MATERIAL FOR THIS TASK Start Marker

(* ------------------------------------------------------------------ *)
(** * The segmenter *)

(** C1. A record with a numeric price [p] and a fetch time is processed
    without an exception; [p] is appended to the tier of the bucket of the
    year [fetch_time[:4]] whose range holds it (low: 100 <= p <= 300, mid:
    300 < p <= 700, high: 700 < p), and every other tier of every bucket is
    left as it was; the ranges exclude one another, a price of 100 or more
    has one, and a price below 100 has none and changes nothing. *)
Theorem segmenter_one_tier (r : gmap string json) (ft : string) (v : json) (p : Q)
    (yps : gmap string (gmap string (list Q))) :
  r !! "fetch_time" = Some (JStr ft) -> ft <> "" ->
  r !! "price" = Some v -> as_number v = Some p ->
  exists yps',
    segment_record (JObj r) yps = Ok yps' /\
    (forall t, in_tier t p ->
       prices_at yps' (take_prefix 4 ft) t
       = (prices_at yps (take_prefix 4 ft) t ++ [p])%list) /\
    (forall y t, ~ (y = take_prefix 4 ft /\ in_tier t p) ->
       prices_at yps' y t = prices_at yps y t) /\
    (forall t t', in_tier t p -> in_tier t' p -> t = t') /\
    ((100 <= p)%Q -> exists t, in_tier t p) /\
    ((p < 100)%Q -> yps' = yps /\ forall t, ~ in_tier t p).
Proof.
  intros Hft Hne Hprice Hnum.
  assert (segment_record (JObj r) yps
          = Ok (match tier_of p with
                | Some t => append_price (take_prefix 4 ft) t p yps
                | None => yps
                end)) as Hrun.
  { unfold segment_record. rewrite Hft, Hprice. cbn [from_option id].
    rewrite truthy_JStr by assumption. cbn [negb slice4 rbind].
    destruct v as [|[]|q|s|l|m]; cbn in Hnum; try discriminate;
      injection Hnum as <-; cbn [as_number];
      match goal with |- context [tier_of ?x] => destruct (tier_of x) end;
      reflexivity. }
  eexists. split; [exact Hrun|].
  split; [|split; [|split; [|split]]].
  - intros t Ht. apply tier_of_in_tier in Ht. rewrite Ht.
    apply prices_at_append.
  - intros y t Hn. destruct (tier_of p) as [t0|] eqn:E; [|reflexivity].
    apply prices_at_append_other. intros [-> ->].
    apply Hn. split; [reflexivity|]. now apply tier_of_in_tier.
  - apply in_tier_unique.
  - intros Hp. destruct (tier_of p) as [t0|] eqn:E.
    + exists t0. now apply tier_of_in_tier.
    + exfalso.
      destruct (Qlt_le_dec 300 p) as [H3|H3].
      * destruct (Qlt_le_dec 700 p) as [H7|H7].
        -- assert (in_tier "high" p) as Hin by (right; right; auto).
           apply tier_of_in_tier in Hin. congruence.
        -- assert (in_tier "mid" p) as Hin by (right; left; auto).
           apply tier_of_in_tier in Hin. congruence.
      * assert (in_tier "low" p) as Hin by (left; auto).
        apply tier_of_in_tier in Hin. congruence.
  - intros Hp.
    assert (forall t, ~ in_tier t p) as Hno.
    { intros t [(_ & H & _)|[(_ & H & _)|(_ & H)]]; lra. }
    split; [|exact Hno].
    destruct (tier_of p) as [t0|] eqn:E; [|reflexivity].
    apply tier_of_in_tier in E. now apply Hno in E.
Qed.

MATERIAL FOR THIS TASK End Marker

PROBLEM STATEMENT
Copy, please, exactly the lines that start at the first line of the data and end at the line containing "((100 <= p)%Q", both kept and no others.

SOLUTION TO THE EXERCISE
(* ------------------------------------------------------------------ *)
(** * The segmenter *)

(** C1. A record with a numeric price [p] and a fetch time is processed
    without an exception; [p] is appended to the tier of the bucket of the
    year [fetch_time[:4]] whose range holds it (low: 100 <= p <= 300, mid:
    300 < p <= 700, high: 700 < p), and every other tier of every bucket is
    left as it was; the ranges exclude one another, a price of 100 or more
    has one, and a price below 100 has none and changes nothing. *)
Theorem segmenter_one_tier (r : gmap string json) (ft : string) (v : json) (p : Q)
    (yps : gmap string (gmap string (list Q))) :
  r !! "fetch_time" = Some (JStr ft) -> ft <> "" ->
  r !! "price" = Some v -> as_number v = Some p ->
  exists yps',
    segment_record (JObj r) yps = Ok yps' /\
    (forall t, in_tier t p ->
       prices_at yps' (take_prefix 4 ft) t
       = (prices_at yps (take_prefix 4 ft) t ++ [p])%list) /\
    (forall y t, ~ (y = take_prefix 4 ft /\ in_tier t p) ->
       prices_at yps' y t = prices_at yps y t) /\
    (forall t t', in_tier t p -> in_tier t' p -> t = t') /\
    ((100 <= p)%Q -> exists t, in_tier t p) /\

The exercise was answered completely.